Monday, December 20, 2010

Gordon Brown and the Financial Crisis of 2008

Enjoyed reading this review of Gordon Brown's recent memoirs from Robert Skidelsky:

"Misled by his success of 2008-9 in stopping the slide into depression, Brown remains too optimistic about what summitry can achieve. His "global compact" for growth, jobs and poverty reduction is a noble vision, to which we may stumble, through many new crises, but may well not. One can only hope that this brave, thoughtful, and decent man, who rose to the highest challenges but slipped on the lower slopes of politics, can find a post-political life commensurate with his abilities, interests, and power to do good."

A good person, who got the economic crisis broadly right, but lacked the personal charm and character to be politically successful.

For those interested Stiglitz writes a good article on the book as well.

"Much of Beyond the Crash will be familiar to readers who care about economics and globalisation, but seeing the issues through a political leader who helped shape globalisation for more than a decade provides new insights. Like many of us, Brown's thinking was shaped by the east Asian economic crisis and the clear need for financial regulation and global co-operation demonstrated by that crisis. He doesn't dwell, however, on the mistakes of the past, either those that led to that crisis or the more recent one. What he tries to do is to learn the lessons – as different as they may be from the conventional wisdom that prevailed before the crisis. He clearly sides with those who believe that unregulated markets may be prone to excessive volatility, with booms and busts in real estate and destabilising capital flows. While many of the advocates of liberalisation found it difficult to recognise that, for instance, there may be a need for capital controls at certain times, he unabashedly expresses his support. In praise of Malaysia's capital controls, he writes: "For a short time at least controls on capital can prevent, or at least reduce, the uncontrolled flow of short-term funds across borders." While he supports Hong Kong's response to the "double play" that attempted to bring down their currency, American officials who pushed unbridled globalisation have yet to recant on their criticisms...

Brown is outraged by the bankers' excessive risk-taking, their pursuit of greed. I can only surmise that had he looked more carefully at America's banks' predatory lending practices and the abuses in the credit card systems, how the financial system preyed on the least educated and financially unsophisticated, he would be even more outraged. But he does not dwell on these issues, though he devotes his last chapter, "Markets Need Morals", to the subject. And while his claim that markets need morals is right, I am not sanguine about their getting these morals. In their absence, government regulation will have to do.
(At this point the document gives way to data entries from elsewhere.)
(** * Intrusion detector: the DAM analyzer wrapper and the action log

    A shallow embedding of [src/dam_analyzer.py] and [src/log_manager.py],
    and the properties the design document states about them.

    Python text is modelled as a list of Unicode code points, taken to be
    scalar values, which UTF-8 encodes.  The platform is POSIX: the line
    separator written by text-mode files is a single line feed, and the path
    separator is the slash.  Writing to the console does not fail. *)

From Stdlib Require Import ZArith NArith Ascii String List Lia Bool.
From stdpp Require Import base list gmap.
Import ListNotations.

Local Open Scope N_scope.

(** ** Python strings *)

Abbreviation str := (list N).

(** An ASCII literal of the source as code points. *)
Definition lit (s : string) : str := map N_of_ascii (list_ascii_of_string s).

Definition LF : N := 10.
Definition CR : N := 13.
Definition TAB : N := 9.

(** [str.isspace] on one code point: the characters [str.strip()] removes. *)
Definition is_space (c : N) : bool :=
  ((9 <=? c) && (c <=? 13)) || ((28 <=? c) && (c <=? 32))
  || (c =? 133) || (c =? 160) || (c =? 5760)
  || ((8192 <=? c) && (c <=? 8202))
  || (c =? 8232) || (c =? 8233) || (c =? 8239) || (c =? 8287) || (c =? 12288).

(** The line boundaries of [str.splitlines()], CR LF apart. *)
Definition is_linebreak (c : N) : bool :=
  ((10 <=? c) && (c <=? 13)) || ((28 <=? c) && (c <=? 30))
  || (c =? 133) || (c =? 8232) || (c =? 8233).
There is still a debate about whether Brown's policies were effective. I believe that were it not for the strong Keynesian policies that he pushed around the world, the global downturn would have been much worse. We were at risk of moving into a global depression. I believe, too, that if he had not pushed his alternative approach of equity injections rather than merely buying bad assets from the banks, our financial system would be in much worse shape. (The Irish Republic is the one European country that has tried the alternative approach—not exactly an example for others to emulate.) ...
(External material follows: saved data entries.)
Lemma filter_pending_nonempty now' (l : list nat) :
  l <> [] ->
  List.filter (fun t => Nat.leb t now') l = [] ->
  List.filter (fun t => negb (Nat.leb t now')) l <> [].
Proof.
  destruct l as [|t l]; [done|]. intros _. simpl.
  destruct (Nat.leb t now'); [discriminate | done].
Qed.

(** X19: a raised blocker always has a reset timer pending, and every effect
    and handler of the video binder, as well as the passage of time, keeps
    it so; hence the time reports are never silenced for good: once the last
    pending timer is due the blocker is down and no timer is left. *)
Theorem blocker_always_released (canPlay : string -> bool) (r : Preview.Render)
    (st : Preview.VideoState) (ms : nat) :
  Preview.blockerArmed st ->
  Preview.blockerArmed (fst (Preview.timeSync r st))
  /\ Preview.blockerArmed (fst (Preview.playPause canPlay r st))
  /\ Preview.blockerArmed (fst (Preview.handlePlay r st))
  /\ Preview.blockerArmed (fst (Preview.handleRestart st))
  /\ Preview.blockerArmed (fst (Preview.handleVideoEnd st))
  /\ Preview.blockerArmed (fst (Preview.handleWaiting st))
  /\ Preview.blockerArmed (fst (Preview.handlePlaying st))
  /\ Preview.blockerArmed (fst (Preview.handleTimeUpdate st))
  /\ Preview.blockerArmed (fst (Preview.applyVideoVolume r st))
  /\ Preview.blockerArmed (Preview.elapse ms st)
  /\ ((forall t, In t (Preview.timers st) -> (t <= Preview.now st + ms)%nat) ->
        Preview.timeUpdateBlocker (Preview.elapse ms st) = false
        /\ Preview.timers (Preview.elapse ms st) = []).
Proof.
  intros Harmed. unfold Preview.blockerArmed in *.
  repeat split.
  - unfold Preview.timeSync. destruct (Preview.videoRef st); [|done].
    destruct (gt _ _); [|done]. cbn. intros _. by destruct (Preview.timers st).
  - unfold Preview.playPause. destruct (Preview.videoRef st) as [v|]; [|done].
    destruct (Preview.isPlaying r); [|done].
    destruct (Preview.videoEnded st && _); destruct (canPlay _); cbn; done.
  - unfold Preview.handlePlay, andThen, Preview.handleRestart.
    by destruct (_ || _).
  - done.
  - done.
  - done.
  - done.
  - assert (fst (Preview.handleTimeUpdate st) = st) as ->; [|done].
    unfold Preview.handleTimeUpdate. destruct (Preview.videoRef st); [|done].
    by destruct (Preview.timeUpdateBlocker st).
  - unfold Preview.applyVideoVolume. by destruct (Preview.videoRef st).
  - unfold Preview.elapse. cbn.
    destruct (List.filter (fun t => Nat.leb t (Preview.now st + ms))
                (Preview.timers st)) eqn:Hdue; [|done].
    intros Hb. apply filter_pending_nonempty; auto.
  - destruct (filter_all_due (Preview.now st + ms) (Preview.timers st) H)
      as [Hdue _].
    unfold Preview.elapse. cbn. rewrite Hdue.
    destruct (Preview.timers st) eqn:Ht; [|done].
    destruct (Preview.timeUpdateBlocker st); [|done].
    by destruct (Harmed eq_refl).
  - destruct (filter_all_due (Preview.now st + ms) (Preview.timers st) H)
      as [_ Hleft].
    unfold Preview.elapse. cbn. exact Hleft.
Qed.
Given the size of the U.K. financial sector and the extent to which it was overleveraged, the U.K.'s problems were enormous, and, in my judgment, the success of Brown's response should have been widely acknowledged.

What is clear from this book is that Brown knew what needed to be done and tried to do it at a time when others were paralysed, captured by the financial community, or deluded by their past mistakes into trying to underestimate the severity of the crisis that their policies had helped create."